Write out, word for word, every line in the data below from the one containing "Lemma fold_plan_snoc p" to the one containing "by exists a0.", both of them included.

Stored items

::::

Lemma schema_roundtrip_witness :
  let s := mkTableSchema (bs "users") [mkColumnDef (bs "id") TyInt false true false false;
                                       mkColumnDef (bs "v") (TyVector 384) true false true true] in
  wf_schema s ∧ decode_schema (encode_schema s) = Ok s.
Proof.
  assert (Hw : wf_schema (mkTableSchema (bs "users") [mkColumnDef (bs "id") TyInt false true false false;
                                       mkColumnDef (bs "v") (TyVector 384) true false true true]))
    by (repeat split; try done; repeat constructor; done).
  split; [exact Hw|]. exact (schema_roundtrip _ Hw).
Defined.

::::

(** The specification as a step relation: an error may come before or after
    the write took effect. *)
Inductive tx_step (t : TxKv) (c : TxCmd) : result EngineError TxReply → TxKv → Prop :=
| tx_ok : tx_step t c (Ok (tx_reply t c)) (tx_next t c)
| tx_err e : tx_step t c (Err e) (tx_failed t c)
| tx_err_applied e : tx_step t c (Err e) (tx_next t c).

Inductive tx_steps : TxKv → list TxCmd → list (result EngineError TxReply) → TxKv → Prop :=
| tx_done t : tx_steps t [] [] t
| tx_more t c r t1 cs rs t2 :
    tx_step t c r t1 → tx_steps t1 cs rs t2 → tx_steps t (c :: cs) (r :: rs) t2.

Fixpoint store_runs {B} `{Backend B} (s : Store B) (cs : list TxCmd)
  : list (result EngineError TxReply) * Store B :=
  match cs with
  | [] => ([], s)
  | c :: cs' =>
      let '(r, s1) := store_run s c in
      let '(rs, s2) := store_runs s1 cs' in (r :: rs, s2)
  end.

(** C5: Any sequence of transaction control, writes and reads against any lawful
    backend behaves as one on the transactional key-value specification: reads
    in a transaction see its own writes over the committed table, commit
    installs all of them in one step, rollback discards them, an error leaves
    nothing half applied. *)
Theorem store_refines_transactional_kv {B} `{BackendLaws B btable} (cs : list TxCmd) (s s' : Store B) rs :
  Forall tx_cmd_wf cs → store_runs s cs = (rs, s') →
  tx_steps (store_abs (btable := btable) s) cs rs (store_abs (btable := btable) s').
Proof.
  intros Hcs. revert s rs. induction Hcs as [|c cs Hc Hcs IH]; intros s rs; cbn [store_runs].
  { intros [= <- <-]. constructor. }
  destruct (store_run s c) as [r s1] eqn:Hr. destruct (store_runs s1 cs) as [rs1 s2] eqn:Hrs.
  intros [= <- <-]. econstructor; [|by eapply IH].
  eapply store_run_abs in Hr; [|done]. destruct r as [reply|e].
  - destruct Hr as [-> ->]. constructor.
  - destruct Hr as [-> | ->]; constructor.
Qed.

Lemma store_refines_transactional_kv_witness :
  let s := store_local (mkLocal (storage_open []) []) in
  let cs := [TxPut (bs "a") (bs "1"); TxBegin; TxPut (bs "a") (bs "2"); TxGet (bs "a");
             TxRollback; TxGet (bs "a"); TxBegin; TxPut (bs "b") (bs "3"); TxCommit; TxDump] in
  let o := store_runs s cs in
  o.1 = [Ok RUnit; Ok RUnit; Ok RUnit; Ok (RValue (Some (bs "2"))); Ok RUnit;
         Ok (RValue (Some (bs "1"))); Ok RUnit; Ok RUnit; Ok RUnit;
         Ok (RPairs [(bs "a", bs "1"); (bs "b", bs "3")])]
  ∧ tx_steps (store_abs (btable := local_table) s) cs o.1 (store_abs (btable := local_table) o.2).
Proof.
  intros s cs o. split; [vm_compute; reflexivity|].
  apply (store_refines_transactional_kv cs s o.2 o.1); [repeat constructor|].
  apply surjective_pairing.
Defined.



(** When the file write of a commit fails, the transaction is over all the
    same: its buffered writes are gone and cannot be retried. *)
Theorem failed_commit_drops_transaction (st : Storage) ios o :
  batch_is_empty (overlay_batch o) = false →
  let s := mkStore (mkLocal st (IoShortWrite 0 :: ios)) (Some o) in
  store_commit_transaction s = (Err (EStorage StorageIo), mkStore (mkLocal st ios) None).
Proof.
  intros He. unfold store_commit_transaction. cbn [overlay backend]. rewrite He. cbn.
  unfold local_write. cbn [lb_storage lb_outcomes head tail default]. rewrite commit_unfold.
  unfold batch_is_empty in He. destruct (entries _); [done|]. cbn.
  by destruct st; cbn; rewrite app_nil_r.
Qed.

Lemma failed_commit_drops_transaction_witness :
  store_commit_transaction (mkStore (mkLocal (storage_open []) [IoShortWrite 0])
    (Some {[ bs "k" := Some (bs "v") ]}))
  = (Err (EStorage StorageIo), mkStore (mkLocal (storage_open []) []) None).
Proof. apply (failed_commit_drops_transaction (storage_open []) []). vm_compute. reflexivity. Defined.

::::

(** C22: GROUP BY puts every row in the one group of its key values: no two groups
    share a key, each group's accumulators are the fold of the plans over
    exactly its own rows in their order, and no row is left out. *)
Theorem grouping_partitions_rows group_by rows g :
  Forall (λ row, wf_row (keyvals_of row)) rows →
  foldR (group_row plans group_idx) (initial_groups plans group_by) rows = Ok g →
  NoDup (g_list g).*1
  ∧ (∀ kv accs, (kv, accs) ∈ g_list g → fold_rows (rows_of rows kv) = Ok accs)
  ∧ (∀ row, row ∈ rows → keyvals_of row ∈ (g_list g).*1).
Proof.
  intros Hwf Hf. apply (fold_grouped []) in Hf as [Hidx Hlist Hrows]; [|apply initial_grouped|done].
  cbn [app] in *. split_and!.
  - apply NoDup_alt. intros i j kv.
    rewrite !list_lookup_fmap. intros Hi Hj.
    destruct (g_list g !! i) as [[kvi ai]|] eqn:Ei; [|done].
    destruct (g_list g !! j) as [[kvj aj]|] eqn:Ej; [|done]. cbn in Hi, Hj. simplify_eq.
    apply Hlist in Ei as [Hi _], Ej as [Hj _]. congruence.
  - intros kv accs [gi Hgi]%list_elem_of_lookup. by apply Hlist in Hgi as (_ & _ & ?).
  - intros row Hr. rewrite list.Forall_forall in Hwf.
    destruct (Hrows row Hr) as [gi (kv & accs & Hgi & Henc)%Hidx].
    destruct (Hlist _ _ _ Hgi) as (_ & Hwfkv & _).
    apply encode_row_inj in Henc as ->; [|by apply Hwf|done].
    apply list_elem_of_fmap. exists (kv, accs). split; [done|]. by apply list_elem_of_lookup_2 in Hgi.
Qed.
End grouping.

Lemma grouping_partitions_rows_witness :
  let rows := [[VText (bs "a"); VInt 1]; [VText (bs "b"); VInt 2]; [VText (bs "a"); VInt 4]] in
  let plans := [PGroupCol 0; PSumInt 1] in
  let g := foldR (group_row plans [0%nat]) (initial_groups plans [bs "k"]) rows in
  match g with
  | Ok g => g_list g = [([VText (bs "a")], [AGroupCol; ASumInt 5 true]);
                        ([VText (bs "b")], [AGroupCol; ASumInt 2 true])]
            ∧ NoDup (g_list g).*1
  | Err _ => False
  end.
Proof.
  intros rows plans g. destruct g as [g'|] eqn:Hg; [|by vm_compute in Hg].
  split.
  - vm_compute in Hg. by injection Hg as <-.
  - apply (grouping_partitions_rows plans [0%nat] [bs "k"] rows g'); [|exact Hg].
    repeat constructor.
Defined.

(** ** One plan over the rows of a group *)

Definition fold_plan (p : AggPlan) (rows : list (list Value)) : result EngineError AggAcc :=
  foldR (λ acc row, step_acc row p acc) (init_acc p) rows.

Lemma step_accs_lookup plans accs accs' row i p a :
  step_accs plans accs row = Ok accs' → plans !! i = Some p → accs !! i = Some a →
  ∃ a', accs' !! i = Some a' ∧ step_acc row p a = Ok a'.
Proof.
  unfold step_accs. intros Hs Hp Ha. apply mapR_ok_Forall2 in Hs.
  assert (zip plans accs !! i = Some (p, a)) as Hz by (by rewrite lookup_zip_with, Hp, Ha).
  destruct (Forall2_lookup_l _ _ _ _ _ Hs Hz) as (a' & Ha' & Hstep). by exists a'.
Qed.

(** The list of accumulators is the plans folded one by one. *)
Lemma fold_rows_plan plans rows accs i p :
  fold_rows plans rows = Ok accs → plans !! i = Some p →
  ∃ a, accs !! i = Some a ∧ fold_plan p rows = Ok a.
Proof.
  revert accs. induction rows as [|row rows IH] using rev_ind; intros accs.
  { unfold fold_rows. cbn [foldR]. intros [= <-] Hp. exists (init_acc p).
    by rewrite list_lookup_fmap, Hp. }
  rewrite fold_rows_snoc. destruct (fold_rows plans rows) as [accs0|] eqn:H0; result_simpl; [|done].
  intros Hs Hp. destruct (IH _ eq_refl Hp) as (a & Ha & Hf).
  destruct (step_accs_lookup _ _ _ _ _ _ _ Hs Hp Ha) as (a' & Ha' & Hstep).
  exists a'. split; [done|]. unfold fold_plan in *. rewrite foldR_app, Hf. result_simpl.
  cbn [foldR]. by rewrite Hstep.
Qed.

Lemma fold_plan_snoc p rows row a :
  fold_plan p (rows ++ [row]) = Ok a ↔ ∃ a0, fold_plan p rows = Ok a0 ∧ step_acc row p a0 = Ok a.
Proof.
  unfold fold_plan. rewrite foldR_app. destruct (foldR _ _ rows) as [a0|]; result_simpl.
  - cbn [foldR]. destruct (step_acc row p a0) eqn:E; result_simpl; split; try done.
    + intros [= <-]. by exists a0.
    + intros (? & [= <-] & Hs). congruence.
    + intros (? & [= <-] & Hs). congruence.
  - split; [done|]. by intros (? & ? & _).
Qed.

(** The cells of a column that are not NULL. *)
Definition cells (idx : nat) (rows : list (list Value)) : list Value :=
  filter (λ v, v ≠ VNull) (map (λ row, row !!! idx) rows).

::::

■ Response to the task
Lemma fold_plan_snoc p rows row a :
  fold_plan p (rows ++ [row]) = Ok a ↔ ∃ a0, fold_plan p rows = Ok a0 ∧ step_acc row p a0 = Ok a.
Proof.
  unfold fold_plan. rewrite foldR_app. destruct (foldR _ _ rows) as [a0|]; result_simpl.
  - cbn [foldR]. destruct (step_acc row p a0) eqn:E; result_simpl; split; try done.
    + intros [= <-]. by exists a0.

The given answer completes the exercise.